Reunião na sala de estar

- Filhos, prestem a devida atenção. Hoje eu queria não ensinar nada a vocês. Eu queria apenas que a partir da minha fala vocês pudussem se olhar, com a devida calma e curiosidade. É que tenho percebido entre vocês uma impossibilidade na fala. Uma vergonha que consome a vossa energia. Eu sei. Vocês saíram daqui, estão vendo? (As crianças desviam o olhar do pai, envergonhadas). Estão vendo? Não, não estão vendo nada além dos próprios olhos. Tudo que o mundo lança a vocês, vocês de súbito se privam de ver. Era sobre isso que eu queria lhes falar hoje. Vocês precisam se atirar, precisam ser precisos no tiro, ainda que venham a errar bastante nesse início.

- Vejam bem, vosso pai vos fala: a sua fala está empolada. Está imprecisa. Não atinge ninguém nem chega à nada. Eu sei que é duro ouvir sobre a própria ineficiência, mas tentem visualizar nisso uma potencial mudança. Uma chance de amadurecer. Eu permito que falem quando tiverem vontade, que cuspam o que quiserem cuspir, mas peço ao menos que cuspam na cara, que gritem todas as letras e pontos. É pedir muito?

(Um dos filhos esparrama-se inteiro pelo chão).

- O que é isso, menino? Não adianta dar show que a mim você não engana.

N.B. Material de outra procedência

Lemma onAuthStateChanged_standard_same :
  isPrivileged P = false →
  lastSessionId P = currentSid c →
  onAuthStateChanged c firebaseUser (Some P) = [].
Proof.
  intros Hp Hs. unfold onAuthStateChanged. rewrite Hp.
  by rewrite bool_decide_eq_false_2 by (intros Hne; by apply Hne).
Qed.

Lemma onAuthStateChanged_standard_other :
  isPrivileged P = false →
  lastSessionId P ≠ currentSid c →
  onAuthStateChanged c firebaseUser (Some P)
  = [Db (UpdateDoc (fu_uid firebaseUser)
           [W_pendingSessionId (Some (currentSid c));
            W_pendingSessionMetadata (Some (newSessionOf c))])].
Proof.
  intros Hp Hs. unfold onAuthStateChanged. rewrite Hp.
  by rewrite bool_decide_eq_true_2.
Qed.
End sign_in_cases.

(** ** Sign-in of a privileged account *)

(** The revision with [authorizedSessions]: for an existing privileged
    profile [P] and any local session id [S], the sign-in evaluation
    writes neither [pendingSessionId] nor [pendingSessionMetadata] and
    leaves both as they were. If no entry of [authorizedSessions] has
    session id [S], the record [{S, deviceLabel, now}] is appended at the
    end of the list; in every case the session is then AUTHORIZED. A
    second evaluation with the same [S] (whatever the device label and the
    clock then are) changes nothing in the store, so the list holds
    exactly one entry with that id. *)
Lemma privileged_sign_in_later_revision
    (c : Client) (firebaseUser : FirebaseUser)
    (db : gmap string UserProfile) (P : UserProfile) :
  db !! fu_uid firebaseUser = Some P →
  isPrivileged P = true →
  let S := currentSid c in
  (∀ r, r ∈ requests (onAuthStateChanged c firebaseUser (Some P)) →
        ("pendingSessionId" ∉ written_fields r)
        ∧ ("pendingSessionMetadata" ∉ written_fields r))
  ∧ ∃ P', signIn c firebaseUser db !! fu_uid firebaseUser = Some P'
      ∧ pendingSessionId P' = pendingSessionId P
      ∧ pendingSessionMetadata P' = pendingSessionMetadata P
      ∧ (someSid (authorizedSessions P) S = false →
           sessions P' = sessions P ++ [mkSessionMetadata S (deviceLabel c) (now c)]
           ∧ length (filter (λ m, sid m = S) (sessions P')) = 1)
      ∧ (∀ isAdminView, sessionState P' S isAdminView = AUTHORIZED)
      ∧ (∀ c', currentSid c' = S →
           signIn c' firebaseUser (signIn c firebaseUser db)
           = signIn c firebaseUser db).
Proof.
  intros Hdb Hpriv S. unfold signIn. rewrite Hdb.
  destruct (someSid (authorizedSessions P) (currentSid c)) eqn:Hsome.
  - rewrite onAuthStateChanged_privileged_known by done. split.
    { intros r Hr. by apply elem_of_nil in Hr. }
    exists P. rewrite run_nil. split_and!; try done.
    + intros Hf. subst S. congruence.
    + intros isAdminView. by apply sessionState_privileged.
    + intros c' Hc'. rewrite Hdb.
      rewrite onAuthStateChanged_privileged_known; [done | done |].
      by rewrite Hc'.
  - rewrite onAuthStateChanged_privileged_new by done. split.
    { intros r Hr. apply list_elem_of_singleton in Hr as ->. simpl.
      split; intros Hin; apply list_elem_of_singleton in Hin; discriminate. }
    rewrite (run_update_present _ _ _ P Hdb).
    set (m := newSessionOf c).
    assert (arrayUnion m (authorizedSessions P) = sessions P ++ [m]) as HU
      by (by apply arrayUnion_fresh).
    exists (apply_update [W_authorizedSessions_arrayUnion m] P).
    rewrite lookup_insert_eq. split_and!; try done.
    + intros _. unfold sessions at 1 3; simpl. rewrite HU. split; [done |].
      rewrite filter_app, filter_sid_none.
      * by rewrite filter_cons_True.
      * unfold sessions. by destruct (authorizedSessions P).
    + intros isAdminView. apply sessionState_privileged; [done |].
      simpl. rewrite HU. apply (someSid_app_last _ m).
    + intros c' Hc'.
      rewrite onAuthStateChanged_privileged_known; [done | done |].
      simpl. rewrite HU, Hc'. apply (someSid_app_last _ m).
Qed.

- Eu estava tentando ser concreto.

- E se jogar assim no chão é ser concreto?!

- É melhor do que ser hiperbólico como o senhor, vocês não acham?

(Todas as outras crianças consentem timidamente e, uma a uma, esticam-se sobre o chão da sala).

(O pai, inerte, pensa: Terei que pisar em meus próprios filhos para sair do lugar. Pois que assim seja).

- Preparem-se, crianças. O recreio acabou.